/---

Lemma classify_quota_iff err_str :
  classify_error err_str = Quota <-> contains "429" err_str = true.
Proof.
  unfold classify_error. destruct (contains "429" err_str); [done|].
  destruct (contains "404" err_str); split; discriminate.
Qed.

(** C4 (as the code has it).  The class of an error is read off its
    rendered text [str(e)]: Quota when the text contains "429", otherwise
    ModelUnavailable when it contains "404", otherwise Transient.  Errors
    with the same rendering classify alike.  The status code counts
    because it is part of the rendering: an error with code 429 is Quota
    whatever its message.  So does the message: an error with any code
    whose message contains "429" is Quota too. *)
Theorem classification_is_textual (e : PyError) :
  (forall e', py_str e = py_str e' ->
              classify_error (py_str e) = classify_error (py_str e'))
  /\ (classify_error (py_str e) = Quota
      <-> contains "429" (py_str e) = true)
  /\ (classify_error (py_str e) = ModelUnavailable
      <-> contains "429" (py_str e) = false
          /\ contains "404" (py_str e) = true)
  /\ (err_code e = Some 429%Z -> classify_error (py_str e) = Quota)
  /\ (contains "429" (err_message e) = true ->
      classify_error (py_str e) = Quota).
Proof.
  split_and!.
  - by intros e' ->.
  - apply classify_quota_iff.
  - unfold classify_error.
    destruct (contains "429" (py_str e)), (contains "404" (py_str e));
      split; try done; by intros [? ?].
  - intros Hc. apply classify_quota_iff. unfold py_str. rewrite Hc.
    apply contains_app_l. vm_compute. reflexivity.
  - intros Hm. apply classify_quota_iff. unfold py_str.
    destruct (err_code e); [|done].
    apply contains_app_r. by apply contains_app_r.
Qed.

Lemma classification_is_textual_witness :
  classify_error (py_str quota_error) = Quota
  /\ classify_error (py_str internal_error_with_id) = Quota.
Proof.
  split.
  - destruct (classification_is_textual quota_error) as (_ & _ & _ & H & _).
    by apply H.
  - destruct (classification_is_textual internal_error_with_id)
      as (_ & _ & _ & _ & H).
    apply H. vm_compute. reflexivity.
Defined.

(** Two errors with the same status code and different messages are
    classified differently, and the rotation treats them differently: on
    the first it tries every model of the key, on the second it gives the
    key up after one attempt. *)
Lemma classification_depends_on_message_text :
  err_code internal_error = err_code internal_error_with_id
  /\ classify_error (py_str internal_error) = Transient
  /\ classify_error (py_str internal_error_with_id) = Quota
  /\ length (attempts (log (snd (run_genai_with_rotation
               (constant_service (Raise internal_error))
               (env_with "RECRUITER_API_KEYS" "k1") "prompt" true None None
               0)))) = 6
  /\ length (attempts (log (snd (run_genai_with_rotation
               (constant_service (Raise internal_error_with_id))
               (env_with "RECRUITER_API_KEYS" "k1") "prompt" true None None
               0)))) = 1.
Proof. split_and!; vm_compute; reflexivity. Qed.

End Classification.

(** ** evaluator.py *)

Section EvaluatorFacts.
Context {W : Type} (svc : GenAI W) (libs : PyLibs) (env : Env).





End EvaluatorFacts.

Lemma as_strs_items_JStr xs : as_strs_items (map JStr xs) = Some xs.
Proof. induction xs as [|x xs IH]; [done|]. cbn. by rewrite IH. Qed.

Lemma sample_libs_laws : PyLibsLaws sample_libs.
Proof.
  constructor.
  - intros n f ks i a. cbn. unfold strict_EvaluationResult. cbn.
    by rewrite as_strs_items_JStr.
  - intros t f ft s e p. cbn. unfold strict_ResumeData. cbn.
    by rewrite !as_strs_items_JStr.
Qed.



(** ** Missing credentials *)

Section NoCredentials.
Context {W : Type} (svc : GenAI W) (libs : PyLibs) (env : Env)
        (fs : FileSystem).

#[local] Abbreviation no_key_message := "No GEMINI_API_KEY found in .env".

Lemma rotation_without_keys prompt is_json path custom (w : W) :
  get_api_keys env = [] ->
  run_genai_with_rotation svc env prompt is_json path custom w
  = (Raise (plain_error no_key_message), mkRot None [] w).
Proof. intros Hk. unfold run_genai_with_rotation. by rewrite Hk. Qed.

(** C6 (as the code has it).  Without a usable credential the rotation
    raises the configuration error before any attempt.  Two of its callers
    catch it by design: answer evaluation returns the generic fallback
    result (score 0, the message in the feedback), and question generation
    returns the script of the static bank.  The multimodal resume tier, taken
    when the native text is shorter than 50 characters, lets it through,
    wrapped as "AI Scan failed: ...". *)
Theorem no_credentials_outcomes (w : W) :
  get_api_keys env = [] ->
  (forall prompt is_json path custom,
     run_genai_with_rotation svc env prompt is_json path custom w
     = (Raise (plain_error no_key_message), mkRot None [] w))
  /\ (forall question answer kws,
        evaluate svc libs env question answer kws w
        = mkEvaluationResult 0
            "Evaluation service unavailable. Error: No GEMINI_API_KEY found in .env..."
            [] "Check API Connection." "No ideal answer provided.")
  /\ (forall resume_text role n difficulty job_description auto h,
        generate_questions svc libs env resume_text role n difficulty
                           job_description auto w h
        = get_fallback_questions resume_text role n h)
  /\ (forall filepath text,
        native_text fs (lower (splitext_ext filepath)) filepath = Ok text ->
        (String.length (strip text) <? 50) = true ->
        parse_resume svc libs env fs filepath w
        = Raise (plain_error
                   "AI Scan failed: No GEMINI_API_KEY found in .env")).
Proof.
  intros Hk. split_and!.
  - intros. by apply rotation_without_keys.
  - intros question answer kws. unfold evaluate, evaluate_try.
    by rewrite rotation_without_keys.
  - intros. unfold generate_questions.
    by rewrite rotation_without_keys.
  - intros filepath text Hnative Hshort. unfold parse_resume.
    rewrite Hnative, Hshort.
    unfold scanned_branch, parse_scanned_resume_multimodal,
      multimodal_try, _get_model_response.
    by rewrite rotation_without_keys.
Qed.

End NoCredentials.

Lemma no_credentials_outcomes_witness :
  score (evaluate (constant_service (Ok score_seven_response)) sample_libs
                  no_env "What is React?" "A library." [] 0) = 0%Z
  /\ parse_resume (constant_service (Ok score_seven_response)) sample_libs
                  no_env (one_txt "cv.txt" "Jane Doe, engineer") "cv.txt" 0
     = Raise (plain_error "AI Scan failed: No GEMINI_API_KEY found in .env").
Proof.
  destruct (no_credentials_outcomes
              (constant_service (Ok score_seven_response)) sample_libs no_env
              (one_txt "cv.txt" "Jane Doe, engineer") 0 eq_refl)
    as (_ & H2 & _ & H4).
  split.
  - by rewrite H2.
  - exact (H4 "cv.txt" "Jane Doe, engineer" eq_refl eq_refl).
Defined.
(** What polars promises of [unique]: each distinct pair once. *)
Definition is_unique (unique : list (string * string) → list (string * string)) : Prop :=
  ∀ l, NoDup (unique l) ∧ ∀ pp, pp ∈ unique l ↔ pp ∈ l.




End BuildWording.

(** Vocabulary for the Chess.com standardizer. *)
Module ChessWording.
Import Py Json Schema Config Standardize.

(** The file [standardize_chess_com] reads for [username]. *)
Definition games_path (PROJECT_ROOT : string) (raw_dir : option string)
    (username : string) : string :=
  let base := default (RAW_DIR PROJECT_ROOT) raw_dir +:+ "/chess_com" in
  base +:+ "/" +:+ lower username +:+ "_games.json".

(** [game.get("end_time", 0)] of a record that is an object. *)
Definition end_time (game : json) : json :=
  match game with
  | JObj members => default (JInt 0) (obj_get "end_time" members)
  | _ => JInt 0
  end.

(** The record's [end_time] is missing, zero or otherwise false. *)
Definition no_end_time (game : json) : Prop := truthy (end_time game) = false.

#[global] Instance no_end_time_dec game : Decision (no_end_time game).
Proof. unfold no_end_time. apply _. Defined.




End ChessWording.

(** ** Example inputs *)

Module Examples.
Import Py Json Schema Config Engineer.



(** The mapping of [test_trend_features]. *)
Definition test_trend : gmap string value :=
  <["playtime_14d_hours" := VFloat 8]>
  (<["playtime_7d_hours" := VFloat 5]>
  (<["games_14d" := VInt 15]>
  (<["games_7d" := VInt 10]> ∅))).


(** A hand-made mapping with more games in 7 days than in 14. *)
Definition more_in_7d : gmap string value :=
  <["games_14d" := VInt 2]> (<["games_7d" := VInt 3]> ∅).

Definition activity (pid plat : string) (ts dur : Z) (res : string) (r : option Z)
  : PlayerActivity :=
  {| player_id := pid; platform := plat; game_timestamp := ts;
     duration_seconds := dur; result := res; rating := r; game_mode := "rapid" |}.

(** Day [d] at midnight. *)
Definition day (d : Z) : Z := timedelta_days d.

(** Two half-hour games, 3 and 10 days before day 30. *)
Definition two_games : list PlayerActivity :=
  [activity "p" "chess_com" (day 20) 1800 "win" (Some 1500);
   activity "p" "chess_com" (day 27) 1800 "loss" (Some 1490)].



Definition default_settings : Settings :=
  {| riot_api_key := ""; rawg_api_key := ""; churn_threshold_days := 14;
     request_timeout := 30; max_retries := 3 |}.

(** One game at the epoch, looked at 13.996 days later. *)
Definition one_game : list PlayerActivity :=
  [activity "p" "chess_com" 0 0 "win" None].



(** A rated game exactly 30 days before day 30, and one on day 30. *)
Definition rated_at_cutoff : list PlayerActivity :=
  [activity "p" "chess_com" (day 0) 0 "win" (Some 1000);
   activity "p" "chess_com" (day 30) 0 "win" (Some 1100)].

Definition rated_at_cutoff_features : gmap string value :=
  compute_performance_features Concrete.stable_sort_by 0 rated_at_cutoff
    "p" "chess_com" (Some (day 30)).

\---

#### ACTION ITEM:
Stop after the line containing "rendered text [str(e)]: Quota": print exactly the lines from the start of the entries above up to it, that line included.

#### EXERCISE RESULT:
Lemma classify_quota_iff err_str :
  classify_error err_str = Quota <-> contains "429" err_str = true.
Proof.
  unfold classify_error. destruct (contains "429" err_str); [done|].
  destruct (contains "404" err_str); split; discriminate.
Qed.

(** C4 (as the code has it).  The class of an error is read off its
    rendered text [str(e)]: Quota when the text contains "429", otherwise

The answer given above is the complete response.